** DATASET EXTRACT follows **
(* ===== verification/EngineFs.v ===== *)
(** * The filesystem facade (crates/loom-core/src/fs.rs)

    Metadata, listings, directories, and moving, copying and walking subtrees. The facade uses the file
    operations of the working tree through [FileLayer], so that the proofs can run it on the engine and on the
    file operations of the specification. *)

From S2P Require Import Prelude Codec Types Store VcsTree VcsContent Effect Engine EngineFiles.

Module EngineFs.
Import Error Digest Store VcsTree VcsContent Effect Engine EngineFiles.

(** What the facade calls. *)
Class FileLayer (St : Type) : Type := {
  fl_file_mode : St -> bytes -> bytes -> option N;
  fl_staged : St -> bytes -> list bytes;
  fl_dirs : St -> gmap bytes (gset bytes);
  fl_set_dirs : St -> gmap bytes (gset bytes) -> St;
  fl_read_file : bytes -> bytes -> M St bytes;
  fl_write_file : bytes -> bytes -> bytes -> N -> M St ();
  fl_remove_file : bytes -> bytes -> M St ();
}.

Inductive FileKind : Type := KFile | KDirectory | KSymlink.

Record Stat : Type := mkStat { st_path : bytes; st_kind : FileKind; st_size : N; st_mode : N }.
Record DirEntry : Type := mkDirEntry { de_name : bytes; de_kind : FileKind }.

Definition kind_of_mode (mode : N) : FileKind := if is_symlink_mode mode then KSymlink else KFile.

(** [path.trim_start_matches('/').trim_end_matches('/')] *)
Definition dir_path (path : bytes) : bytes := reverse (trim_start (reverse (trim_start path))).

(** [format!("{dir}/")], and nothing for the root. *)
Definition prefix_of (dir : bytes) : bytes := if bool_decide (dir = []) then [] else dir ++ [slash].

(** The children of a directory: a path below one of them makes it a directory. *)
Definition add_file_child (prefix : bytes) (m : gmap bytes bool) (key : bytes) : gmap bytes bool :=
  match strip_prefix key prefix with
  | None | Some [] => m
  | Some rest =>
      match split_once rest with
      | Some (seg, _) => <[seg := true]> m
      | None => match m !! rest with Some _ => m | None => <[rest := false]> m end
      end
  end.

Definition add_dir_child (prefix : bytes) (m : gmap bytes bool) (d : bytes) : gmap bytes bool :=
  match strip_prefix d prefix with
  | None | Some [] => m
  | Some rest => <[match split_once rest with Some (seg, _) => seg | None => rest end := true]> m
  end.

Section Facade.
Context {St : Type} `{layer : !FileLayer St}.
Implicit Types (ns path : bytes) (s : St).

Definition is_file s ns norm : bool := bool_decide (is_Some (fl_file_mode s ns norm)).
Definition is_dir s ns norm : bool := dir_exists (fl_dirs s) ns norm.

Definition exists_path ns path : M St bool :=
  norm ⟸ m_lift (normalize_path path);
  m_gets (fun s => is_file s ns norm || is_dir s ns norm).

Definition stat ns path : M St Stat :=
  norm ⟸ m_lift (normalize_path path);
  fm ⟸ m_gets (fun s => fl_file_mode s ns norm);
  match fm with
  | Some mode => b ⟸ fl_read_file ns norm; m_ret (mkStat norm (kind_of_mode mode) (Codec.len b) mode)
  | None =>
      d ⟸ m_gets (fun s => is_dir s ns norm);
      if (d : bool) then m_ret (mkStat norm KDirectory 0 DIR_MODE) else m_err NotFound
  end.

Definition list_directory ns path : M St (list DirEntry) :=
  let dir := dir_path path in
  d ⟸ m_gets (fun s => is_dir s ns dir);
  _ ⟸ m_guard (negb (bool_decide (dir = [])) && negb d) NotFound;
  let prefix := prefix_of dir in
  m_gets (fun s =>
    let children := foldl (add_file_child prefix) ∅ (fl_staged s ns) in
    let children := foldl (add_dir_child prefix) children (set_iter (default ∅ (fl_dirs s !! ns))) in
    map (fun e => mkDirEntry e.1 (if e.2 : bool then KDirectory else KFile)) (btree_iter children)).

Definition create_directory_norm ns norm (recursive : bool) : M St () :=
  f ⟸ m_gets (fun s => is_file s ns norm);
  _ ⟸ m_guard f AlreadyExists;
  d ⟸ m_gets (fun s => is_dir s ns norm);
  if (d : bool) then m_ret ()
  else
    ok ⟸ m_gets (fun s =>
      match rsplit_once norm with Some (parent, _) => bool_decide (parent = []) || is_dir s ns parent | None => true end);
    _ ⟸ m_guard (negb recursive && negb ok) NotFound;
    m_modify (fun s => fl_set_dirs s (record_dir (fl_dirs s) ns norm)).

Definition create_directory ns path (recursive : bool) : M St () :=
  norm ⟸ m_lift (normalize_path path);
  _ ⟸ m_lift (guard_reserved_write norm);
  create_directory_norm ns norm recursive.

Definition create_directory_reserved ns path (recursive : bool) : M St () :=
  norm ⟸ m_lift (normalize_path path);
  create_directory_norm ns norm recursive.

(** [staged_paths(ns).filter(|k| k.starts_with(&prefix))] *)
Definition staged_under s ns (prefix : bytes) : list bytes := filter (fun k => starts_with k prefix = true) (fl_staged s ns).

(** [set.retain(|k| k != &dir && !k.starts_with(&prefix))] *)
Definition drop_dirs (d : gmap bytes (gset bytes)) ns (dir prefix : bytes) : gmap bytes (gset bytes) :=
  match d !! ns with
  | Some set => <[ns := filter (fun k => k <> dir /\ starts_with k prefix = false) set]> d
  | None => d
  end.

Definition remove_directory ns path (recursive : bool) : M St () :=
  norm ⟸ m_lift (normalize_path path);
  _ ⟸ m_lift (guard_reserved_write norm);
  d ⟸ m_gets (fun s => is_dir s ns norm);
  _ ⟸ m_guard (negb d) NotFound;
  let prefix := norm ++ [slash] in
  child_files ⟸ m_gets (fun s => staged_under s ns prefix);
  has_child_dir ⟸ m_gets (fun s => existsb (fun k => starts_with k prefix) (elements (default ∅ (fl_dirs s !! ns))));
  _ ⟸ m_guard (negb recursive && (negb (bool_decide (child_files = [])) || has_child_dir)) InvalidArgument;
  _ ⟸ m_each (fun key => fl_remove_file ns key) child_files;
  m_modify (fun s => fl_set_dirs s (drop_dirs (fl_dirs s) ns norm prefix)).

Definition copy_path ns (src dst : bytes) (recursive : bool) : M St () :=
  s0 ⟸ m_lift (normalize_path src);
  d0 ⟸ m_lift (normalize_path dst);
  fm ⟸ m_gets (fun s => fl_file_mode s ns s0);
  match fm with
  | Some mode => b ⟸ fl_read_file ns s0; fl_write_file ns d0 b mode
  | None =>
      d ⟸ m_gets (fun s => is_dir s ns s0);
      _ ⟸ m_guard (negb d) NotFound;
      _ ⟸ m_guard (negb recursive) InvalidArgument;
      let prefix := s0 ++ [slash] in
      keys ⟸ m_gets (fun s => staged_under s ns prefix);
      files ⟸ m_map (fun key =>
        fm ⟸ m_gets (fun s => fl_file_mode s ns key);
        b ⟸ fl_read_file ns key;
        m_ret (drop (length prefix) key, default DEFAULT_FILE_MODE fm, b)) keys;
      sub_dirs ⟸ m_gets (fun s => filter (fun k => k = s0 \/ starts_with k prefix = true) (set_iter (default ∅ (fl_dirs s !! ns))));
      _ ⟸ m_modify (fun s => fl_set_dirs s (record_dir (fl_dirs s) ns d0));
      _ ⟸ m_each (fun sd =>
        let rel := if bool_decide (sd = s0) then [] else drop (length prefix) sd in
        let target := if bool_decide (rel = []) then d0 else d0 ++ [slash] ++ rel in
        m_modify (fun s => fl_set_dirs s (record_dir (fl_dirs s) ns target))) sub_dirs;
      m_each (fun f => let '(rel, mode, b) := f in fl_write_file ns (d0 ++ [slash] ++ rel) b mode) files
  end.

Definition move_path ns (src dst : bytes) : M St () :=
  s0 ⟸ m_lift (normalize_path src);
  _ ⟸ m_lift (guard_reserved_write s0);
  d0 ⟸ m_lift (normalize_path dst);
  _ ⟸ m_lift (guard_reserved_write d0);
  _ ⟸ copy_path ns src dst true;
  f ⟸ m_gets (fun s => is_file s ns s0);
  if (f : bool) then fl_remove_file ns s0
  else
    let prefix := s0 ++ [slash] in
    under ⟸ m_gets (fun s => staged_under s ns prefix);
    _ ⟸ m_each (fun key => fl_remove_file ns key) under;
    m_modify (fun s => fl_set_dirs s (drop_dirs (fl_dirs s) ns s0 prefix)).

Definition walk ns (root : bytes) : M St (list bytes) :=
  let dir := dir_path root in
  f ⟸ m_gets (fun s => is_file s ns dir);
  if negb (bool_decide (dir = [])) && f then m_ret [dir]
  else m_gets (fun s => staged_under s ns (prefix_of dir)).
End Facade.

(** ** The engine *)

Section Layer.
Context `{hasher : Hasher} {S : Type} `{ops : !ObjectStore S}.

Definition file_mode (l : Loom (S := S)) (ns norm : bytes) : option N :=
  match work_slot l ns norm with Some (SFile f) => Some (mode f) | _ => None end.

#[global] Instance engine_layer : FileLayer (Loom (S := S)) := {|
  fl_file_mode := file_mode;
  fl_staged := staged_paths;
  fl_dirs := dirs;
  fl_set_dirs := set_dirs;
  fl_read_file := read_file;
  fl_write_file := write_file;
  fl_remove_file := remove_file |}.
End Layer.

(** Two layers whose operations simulate each other run the facade alike. *)
Class LayerSim {St1 St2 : Type} `{l1 : !FileLayer St1} `{l2 : !FileLayer St2} (R : St1 -> St2 -> Prop) : Prop := {
  ls_file_mode s1 s2 ns p : R s1 s2 -> fl_file_mode s1 ns p = fl_file_mode s2 ns p;
  ls_staged s1 s2 ns : R s1 s2 -> fl_staged s1 ns = fl_staged s2 ns;
  ls_dirs s1 s2 : R s1 s2 -> fl_dirs s1 = fl_dirs s2;
  ls_set_dirs s1 s2 d : R s1 s2 -> R (fl_set_dirs s1 d) (fl_set_dirs s2 d);
  ls_read ns p : sim R (fl_read_file ns p) (fl_read_file ns p);
  ls_write ns p b m : sim R (fl_write_file ns p b m) (fl_write_file ns p b m);
  ls_remove ns p : sim R (fl_remove_file ns p) (fl_remove_file ns p);
}.

Section FacadeSim.
Context {St1 St2 : Type} `{l1 : !FileLayer St1} `{l2 : !FileLayer St2} (R : St1 -> St2 -> Prop) `{ls : !LayerSim R}.

Lemma ls_is_file s1 s2 ns p : R s1 s2 -> is_file s1 ns p = is_file s2 ns p.
Proof. intros H. unfold is_file. by rewrite (ls_file_mode _ _ ns p H). Qed.
Lemma ls_is_dir s1 s2 ns p : R s1 s2 -> is_dir s1 ns p = is_dir s2 ns p.
Proof. intros H. unfold is_dir. by rewrite (ls_dirs _ _ H). Qed.
Lemma ls_under s1 s2 ns p : R s1 s2 -> staged_under s1 ns p = staged_under s2 ns p.
Proof. intros H. unfold staged_under. by rewrite (ls_staged _ _ ns H). Qed.
Lemma ls_map_dirs f : sim R (m_modify (fun s => fl_set_dirs s (f (fl_dirs s)))) (m_modify (fun s => fl_set_dirs s (f (fl_dirs s)))).
Proof. apply sim_modify. intros s1 s2 H. rewrite (ls_dirs _ _ H). by apply ls_set_dirs. Qed.

(** Follow the two runs, which are the same code. *)
Ltac sim_step :=
  match goal with
  | |- sim _ (m_bind _ _) (m_bind _ _) => apply sim_bind; [|intros ?]
  | |- sim _ (m_lift _) _ => apply sim_lift
  | |- sim _ (m_guard _ _) _ => apply sim_guard
  | |- sim _ (m_ret _) _ => apply sim_ret
  | |- sim _ (m_err _) _ => apply sim_err
  | |- sim _ (m_each _ _) _ => apply sim_each; intros ?
  | |- sim _ (m_map _ _) _ => apply sim_map; intros ?
  | |- sim _ (m_modify (fun s => fl_set_dirs s (?f (fl_dirs s)))) _ => apply ls_map_dirs
  | |- sim _ (m_modify (fun s => fl_set_dirs s (record_dir (fl_dirs s) ?ns ?d))) _ => apply (ls_map_dirs (fun x => record_dir x ns d))
  | |- sim _ (m_modify (fun s => fl_set_dirs s (drop_dirs (fl_dirs s) ?ns ?d ?p))) _ => apply (ls_map_dirs (fun x => drop_dirs x ns d p))
  | |- sim _ (fl_read_file _ _) _ => apply ls_read
  | |- sim _ (fl_write_file _ _ _ _) _ => apply ls_write
  | |- sim _ (fl_remove_file _ _) _ => apply ls_remove
  | |- sim _ (match ?x with _ => _ end) _ => destruct x
  | |- sim _ (m_gets _) _ => apply sim_gets; intros s1 s2 HR;
      rewrite ?(ls_is_file _ _ _ _ HR), ?(ls_is_dir _ _ _ _ HR), ?(ls_under _ _ _ _ HR), ?(ls_file_mode _ _ _ _ HR), ?(ls_dirs _ _ HR), ?(ls_staged _ _ _ HR);
      try reflexivity
  end.

Lemma exists_sim ns p : sim R (exists_path ns p) (exists_path ns p).
Proof. unfold exists_path. repeat sim_step. Qed.
Lemma stat_sim ns p : sim R (stat ns p) (stat ns p).
Proof. unfold stat. repeat sim_step. Qed.
Lemma list_directory_sim ns p : sim R (list_directory ns p) (list_directory ns p).
Proof. unfold list_directory. cbv zeta. repeat sim_step. Qed.
Lemma create_directory_norm_sim ns p r : sim R (create_directory_norm ns p r) (create_directory_norm ns p r).
Proof.
  unfold create_directory_norm. repeat sim_step. destruct (rsplit_once p) as [[parent ?]|]; [|done]. by rewrite (ls_is_dir _ _ _ _ HR).
Qed.
Lemma create_directory_sim ns p r : sim R (create_directory ns p r) (create_directory ns p r).
Proof. unfold create_directory. do 2 (sim_step; [sim_step|]). apply create_directory_norm_sim. Qed.
Lemma create_directory_reserved_sim ns p r : sim R (create_directory_reserved ns p r) (create_directory_reserved ns p r).
Proof. unfold create_directory_reserved. sim_step; [sim_step|]. apply create_directory_norm_sim. Qed.
Lemma remove_directory_sim ns p r : sim R (remove_directory ns p r) (remove_directory ns p r).
Proof. unfold remove_directory. cbv zeta. repeat sim_step. Qed.
Lemma copy_path_sim ns p q r : sim R (copy_path ns p q r) (copy_path ns p q r).
Proof. unfold copy_path. cbv zeta. repeat sim_step. Qed.
Lemma move_path_sim ns p q : sim R (move_path ns p q) (move_path ns p q).
Proof. unfold move_path. cbv zeta. do 4 (sim_step; [sim_step|]). sim_step; [apply copy_path_sim|]. repeat sim_step. Qed.
Lemma walk_sim ns p : sim R (walk ns p) (walk ns p).
Proof. unfold walk. cbv zeta. repeat sim_step. Qed.
End FacadeSim.

End EngineFs.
** End of DATASET EXTRACT **
### EXERCISE BRIEF
Please copy the lines in the records above between the one holding "(m_guard _ _) _ => apply sim_guard" and the one holding "Lemma create_directory_reserved_sim ns", inclusive, exactly and with no other line.

### TASK ANSWER
  | |- sim _ (m_guard _ _) _ => apply sim_guard
  | |- sim _ (m_ret _) _ => apply sim_ret
  | |- sim _ (m_err _) _ => apply sim_err
  | |- sim _ (m_each _ _) _ => apply sim_each; intros ?
  | |- sim _ (m_map _ _) _ => apply sim_map; intros ?
  | |- sim _ (m_modify (fun s => fl_set_dirs s (?f (fl_dirs s)))) _ => apply ls_map_dirs
  | |- sim _ (m_modify (fun s => fl_set_dirs s (record_dir (fl_dirs s) ?ns ?d))) _ => apply (ls_map_dirs (fun x => record_dir x ns d))
  | |- sim _ (m_modify (fun s => fl_set_dirs s (drop_dirs (fl_dirs s) ?ns ?d ?p))) _ => apply (ls_map_dirs (fun x => drop_dirs x ns d p))
  | |- sim _ (fl_read_file _ _) _ => apply ls_read
  | |- sim _ (fl_write_file _ _ _ _) _ => apply ls_write
  | |- sim _ (fl_remove_file _ _) _ => apply ls_remove
  | |- sim _ (match ?x with _ => _ end) _ => destruct x
  | |- sim _ (m_gets _) _ => apply sim_gets; intros s1 s2 HR;
      rewrite ?(ls_is_file _ _ _ _ HR), ?(ls_is_dir _ _ _ _ HR), ?(ls_under _ _ _ _ HR), ?(ls_file_mode _ _ _ _ HR), ?(ls_dirs _ _ HR), ?(ls_staged _ _ _ HR);
      try reflexivity
  end.

Lemma exists_sim ns p : sim R (exists_path ns p) (exists_path ns p).
Proof. unfold exists_path. repeat sim_step. Qed.
Lemma stat_sim ns p : sim R (stat ns p) (stat ns p).
Proof. unfold stat. repeat sim_step. Qed.
Lemma list_directory_sim ns p : sim R (list_directory ns p) (list_directory ns p).
Proof. unfold list_directory. cbv zeta. repeat sim_step. Qed.
Lemma create_directory_norm_sim ns p r : sim R (create_directory_norm ns p r) (create_directory_norm ns p r).
Proof.
  unfold create_directory_norm. repeat sim_step. destruct (rsplit_once p) as [[parent ?]|]; [|done]. by rewrite (ls_is_dir _ _ _ _ HR).
Qed.
Lemma create_directory_sim ns p r : sim R (create_directory ns p r) (create_directory ns p r).
Proof. unfold create_directory. do 2 (sim_step; [sim_step|]). apply create_directory_norm_sim. Qed.
Lemma create_directory_reserved_sim ns p r : sim R (create_directory_reserved ns p r) (create_directory_reserved ns p r).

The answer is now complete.